Roscoe Puckett Jr., a spokesman for Robins, announced the decision in a five-paragraph statement just hours before a midnight deadline on the offer.

The merger will become part of Robins' plan of reorganization under Chapter 11 protection from creditors that has been submitted to U.S. Bankruptcy Court in Richmond.

"We are pleased to report that negotiations relative to a definitive merger agreement between our companies have been fruitful," E. Claiborne Robins Jr., Robins' president, and Robert E. Cawthorn, Rorer's chief executive officer, said in a statement. "The board of A.H. Robins will meet as soon as possible next week to consider the agreement."

IF the board approves the agreement, the 122-page agreement will be submitted to the bankruptcy court, according to the executives.

Puckett declined to give details of that agreement until the court has it in hand.

The companies, which still were completing a number of schedules and other supporting documents tonight, said Robins must file a second amended reorganization plan and disclosure statement by Aug. 21 to incorporate the merger agreement.

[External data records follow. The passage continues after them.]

Lemma pick_loop_spec now start n i bs :
  (length bs = i + n)%nat → bs ≠ [] →
  (∃ k st, (i ≤ k < length bs)%nat ∧ bs !! ((start + k) mod length bs)%nat = Some st ∧
     ejected now st = false ∧
     (∀ j st', (i ≤ j < k)%nat → bs !! ((start + j) mod length bs)%nat = Some st' → ejected now st' = true) ∧
     pick_loop now start i n bs =
       (<[((start + k) mod length bs)%nat := clear_ejection st]> bs, Some (bs_snapshot st))) ∨
  ((∀ j st', (i ≤ j < length bs)%nat → bs !! ((start + j) mod length bs)%nat = Some st' →
      ejected now st' = true) ∧ pick_loop now start i n bs = (bs, None)).
Proof.
  intros Hl Hne. revert i Hl. induction n as [|n IH]; intros i Hl.
  - right. split; [lia|done].
  - cbn [pick_loop]. assert (length bs ≠ 0%nat) as H0 by (by destruct bs).
    destruct (lookup_lt_is_Some_2 bs ((start + i) mod length bs)%nat) as [st Hst];
      [by apply Nat.mod_upper_bound|]. rewrite Hst.
    destruct (ejected now st) eqn:Ee.
    + destruct (IH (S i) ltac:(lia)) as [(k & st' & Hk & Hst' & He & Hbefore & ->)|[Hall ->]].
      * left. exists k, st'. split; [lia|]. split; [done|]. split; [done|]. split; [|done].
        intros j sj Hj Hsj. destruct (decide (j = i)) as [->|]; [congruence|]. apply (Hbefore j); [lia|done].
      * right. split; [|done]. intros j sj Hj Hsj.
        destruct (decide (j = i)) as [->|]; [congruence|]. apply (Hall j); [lia|done].
    + left. exists i, st. split; [lia|]. split; [done|]. split; [done|]. split; [|done]. lia.
Qed.

(** Every index is one of the visited ones. *)
Lemma cyclic_index start len idx :
  (idx < len)%nat → (start < len)%nat → ∃ j, (j < len)%nat ∧ ((start + j) mod len = idx)%nat.
Proof.
  intros Hi Hs. destruct (decide (start ≤ idx)%nat).
  - exists (idx - start)%nat. split; [lia|]. rewrite Nat.mod_small; lia.
  - exists (idx + len - start)%nat. split; [lia|].
    replace (start + (idx + len - start))%nat with (idx + 1 * len)%nat by lia.
    rewrite Nat.Div0.mod_add. by apply Nat.mod_small.
Qed.

Lemma update_backend_lookup id f bs idx st :
  NoDup (ids bs) → bs !! idx = Some st →
  update_backend id f bs !! idx =
    Some (if bool_decide (b_backend_id (bs_snapshot st) = id) then f st else st).
Proof.
  revert idx. induction bs as [|s bs IH]; intros idx Hn Hst; [done|]. cbn [update_backend].
  unfold ids in Hn. rewrite fmap_cons in Hn. apply NoDup_cons in Hn as [Hs Hn].
  unfold has_id. destruct (bool_decide (b_backend_id (bs_snapshot s) = id)) eqn:E; bool_to_prop.
  - destruct idx as [|idx]; simplify_eq/=; [by rewrite bool_decide_eq_true_2|].
    rewrite bool_decide_eq_false_2; [done|]. intros Hid. apply Hs. rewrite <- Hid.
    apply list_elem_of_fmap. exists st. split; [done|]. by eapply list_elem_of_lookup_2.
  - destruct idx as [|idx]; simplify_eq/=; [by rewrite bool_decide_eq_false_2|]. by apply IH.
Qed.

In August 1985, the Richmond-based Robins filed for protection against mounting claims from women who alleged damage to their health from use of the Dalkon Shield, an intrauterine birth control device marketed by the company worldwide during the 1970s.

Earlier, Robins had proposed a trust that would pay a maximum of $1.75 billion for the claims in a plan that would keep the company independent.

The Pennsylvania-based Rorer also had proposed to establish a $1.75 billion trust to settle more than 300,000 lawsuits stemming from Robins' Dalkon Shield, and to pay full value for Robins' business creditors.

{Washington Post staff writer Morton Mintz reported that Robins has asserted that the merger is in the best interest of the bankrupt company and therefore of Dalkon Shield victims.

{But in recent court papers, the Dalkon Shield claimants' committee called the assertion "without merit."

{"The merger is subject to a number of serious contingencies," Murray Drabkin, the committee's lawyer, wrote. "It is unlikely in the extreme that it (the plan) will ever become effective."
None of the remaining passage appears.